Now, I know what your thinking. Your thinking, boy this isn’t much of an adventurers ‘call to arms’, preaching from the pulpit, the philosophy of stoicism - here’s a man who has plumped a few cushions and slumped into modernity’s sofa. And I confess you would be right. But boy, do I feel better for it, my head is buzzing with new plans. And this is something that I have just recently learned. Every so often my head needs a reset.
We are all different of course. I’m not an eight hour a night person, and neither am I Napoleon, chugging through a decent red before grabbing a power nap and crossing borders. I am somewhere in between. And those countless hours I have just spent staring on a beach have done me the world of good. So here is my point, after 377 words, I would like to propose the following. We live in a world where we are required to work and sleep at a phenomenally disproportionate rate. This capitalist triste with the devil has become poison to the happiness of many - and we have forgotten how to stop, how to rest, to sit back and look - and to do so without beating ourselves senseless for just being people. Just being people is no longer enough is it?

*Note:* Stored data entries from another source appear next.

(** ** Programs with the same runs

    Two programs are equivalent when they give the same result and final
    state from every state; [pbind] respects it, so a statement of one
    model can be replaced by an equivalent one of another under a bind. *)
#[export] Instance pym_equiv {S A} : Equiv (PyM S A) := λ m1 m2, ∀ s, run_pym m1 s = run_pym m2 s.

#[export] Instance pym_equiv_equivalence {S A} : Equivalence (≡@{PyM S A}).
Proof.
  split.
  - by intros m s.
  - intros m1 m2 H s. by rewrite (H s).
  - intros m1 m2 m3 H1 H2 s. by rewrite (H1 s), (H2 s).
Qed.

#[export] Instance pbind_proper {S A B} :
  Proper ((≡) ==> pointwise_relation A (≡) ==> (≡)) (@pbind S A B).
Proof.
  intros m1 m2 Hm f1 f2 Hf s. cbv [pbind]. simpl. rewrite (Hm s).
  destruct (run_pym m2 s) as [[a|e] s']; [apply Hf|done].
Qed.

Lemma pbind_assoc {S A B C} (m : PyM S A) (f : A → PyM S B) (g : B → PyM S C) :
  pbind (pbind m f) g ≡ pbind m (λ a, pbind (f a) g).
Proof. intros s. cbv [pbind]. simpl. by destruct (run_pym m s) as [[a|e] s']. Qed.

Lemma pbind_ret_l {S A B} (a : A) (f : A → PyM S B) : pbind (pret a) f ≡ f a.
Proof. by intros s. Qed.

Lemma pbind_ret_r {S A} (m : PyM S A) : pbind m pret ≡ m.
Proof. intros s. cbv [pbind]. simpl. by destruct (run_pym m s) as [[a|e] s']. Qed.
(* ===== verification/SqlText.v ===== *)
(** * SqlText: the SQL text the page sends, and the literals inside it

    The page builds every statement with an f-string (lines 69, 88, 93,
    121/141 and 148), pasting in the form fields and three values printed by
    Python: the date [date_string] ([strftime("%Y-%m-%d")], line 60), the
    aware datetime [apply_timestamp] ([str] of a [datetime], line 92) and the
    [aid] read back from pandas ([str] of an integer, line 147).  This file
    holds those printers, the five statement builders, and the input
    functions of PostgreSQL that read the literals back (integer, date and
    timestamp with time zone), with the round trips between them.

    Strings here are byte strings: the text psycopg2 sends is the UTF-8
    encoding of the Python [str], and the Korean column aliases of line 121
    are written as their UTF-8 bytes. *)

From Stdlib Require Import Ascii.
From S2P Require Import Prelude Calendar Clock Session Store.

Local Open Scope string_scope.

(** stdpp makes [simpl] leave [String.append] alone; the proofs below
    compute with it. *)
#[local] Arguments String.append : simpl nomatch.

Module SqlText.

(** ** Characters *)

Definition quote : ascii := "'"%char.

(** Every character of [s] satisfies [P]. *)
Fixpoint str_forall (P : ascii → bool) (s : string) : bool :=
  match s with
  | EmptyString => true
  | String c r => P c && str_forall P r
  end.

(** [s] does not contain [c]. *)
Definition free_of (c : ascii) (s : string) : bool := str_forall (λ x, negb (Ascii.eqb x c)) s.

(** A field can be pasted between quotes without ending the literal. *)
Definition no_quote (s : string) : bool := free_of quote s.

Definition is_digit (c : ascii) : bool :=
  let n := Ascii.N_of_ascii c in N.leb 48 n && N.ltb n 58.

Definition digit_val (c : ascii) : Z := (Z.of_N (Ascii.N_of_ascii c) - 48)%Z.

Definition digit (z : Z) : ascii := Ascii.ascii_of_N (48 + Z.to_N z).

(** ** Python's printers *)

(** [z] on exactly [w] decimal digits, zero padded ([%02d], [%04d], ...). *)
Fixpoint pad_dec (w : nat) (z : Z) : string :=
  match w with
  | O => ""
  | S w' => pad_dec w' (z / 10) ++ String (digit (z mod 10)) ""
  end.

(** The number of decimal digits of a non-negative [z]; [fuel] bounds
    the number of divisions by 10, and the binary length of [z] is
    enough ([num_digits_bound]). *)
Fixpoint num_digits (fuel : nat) (z : Z) : nat :=
  match fuel with
  | O => 1
  | S f => if (z <? 10)%Z then 1 else S (num_digits f (z / 10))
  end.

(** [str(n)] for a Python (or numpy) integer, line 148. *)
Definition nat_text (z : Z) : string :=
  pad_dec (num_digits (Z.to_nat (Z.log2 z + 1)) z) z.

Definition dec_text (z : Z) : string :=
  if (z <? 0)%Z then "-" ++ nat_text (- z) else nat_text z.

(** [date_string], line 60: [strftime("%Y-%m-%d")]. *)
Definition date_text (d : date) : string :=
  pad_dec 4 (year d) ++ "-" ++ pad_dec 2 (month d) ++ "-" ++ pad_dec 2 (day d).

(** [str(apply_timestamp)], line 93: [YYYY-MM-DD HH:MM:SS[.ffffff]+09:00] for
    an aware datetime in [timezone_kst]; the fraction is printed only when
    the microseconds are not zero. *)
Definition clock_text (tod : Z) : string :=
  pad_dec 2 (tod / hour_us) ++ ":" ++ pad_dec 2 ((tod / minute_us) mod 60) ++ ":" ++
  pad_dec 2 ((tod / usec) mod 60) ++
  (if (tod mod usec =? 0)%Z then "" else "." ++ pad_dec 6 (tod mod usec)).

Definition ts_text (t : Z) : string :=
  let local := (t + timezone_kst)%Z in
  date_text (civil_from_days (local / day_us)) ++ " " ++
  clock_text (local mod day_us) ++ "+09:00".

(** ** The statements, as the f-strings build them *)

(** Line 69. *)
Definition applycount_sql (date_string : string) : string :=
  "SELECT count(*) FROM apply WHERE attend_date = '" ++ date_string ++ "' and canceled = False".

(** Line 88. *)
Definition check_sql (sid date_string : string) : string :=
  "SELECT * FROM apply WHERE sid = '" ++ sid ++ "' and attend_date = '" ++ date_string ++
  "' and canceled = False".

(** Line 93. *)
Definition apply_sql (sname sid date_string apply_timestamp spwd : string) : string :=
  "INSERT INTO apply (sname, sid, attend_date, apply_timestamp, secret) VALUES ('" ++
  sname ++ "','" ++ sid ++ "','" ++ date_string ++ "','" ++ apply_timestamp ++ "','" ++
  spwd ++ "')".

(** Lines 121 and 141 (the source calls it [check_sql] as well). *)
Definition lookup_sql (sid date_string spwd : string) : string :=
  "SELECT aid, sname as 이름, sid as 학번, attend_date as 참석일자 FROM apply WHERE sid = '" ++
  sid ++ "' and attend_date = '" ++ date_string ++ "' and canceled = False and secret = '" ++
  spwd ++ "'".

(** Line 148. *)
Definition cancel_sql (aid : string) : string :=
  "UPDATE apply SET canceled = True WHERE aid = '" ++ aid ++ "'".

I recall as a child watching ‘Tomorrow’s World’, and being fascinated by all the labour-saving devices that the BBC promised would bring a world of leisurely laziness - that was it wasn’t it, the aprés WWII push to a life of 30 hour weeks and self-cleaning everything. It all seemed so gleamingly lovely. The gleamingly lovely has certainly materialised, but not the leisurely laziness. And I can’t help feeling this is our fault, and that by drinking in all this poison, we have forgotten how to recharge. How to live perhaps.
I am back in my apartment in Paris, the holiday will soon reside deep in my long-term memory, and occasionally I suspect I will dip in and take a look and try to remember what it was all about. Was it happy laziness, or intrinsically required, was it tipping a hat to some basic human need or a graze on my personal socialistion? I am still conflicted on these things, it is after all too soon to say. But I know this; when I sat in an airport lounge ten days ago looking at a departure board, very little was going on in my head. But now it has returned to that happy state of nuclear fusion, pumping out huge amounts of ideas, which experience tells me will soon manifest itself as new adventures.
I read once that the length of a national anthem is usually inversely proportional to that country's global importance. It’s a witty epithet for sure. But to extrapolate I might propose that we all stop once in a while, stare at the ocean and make obscenely unjust generalisations about the world - because on reflection, I think it may be the perfect tonic.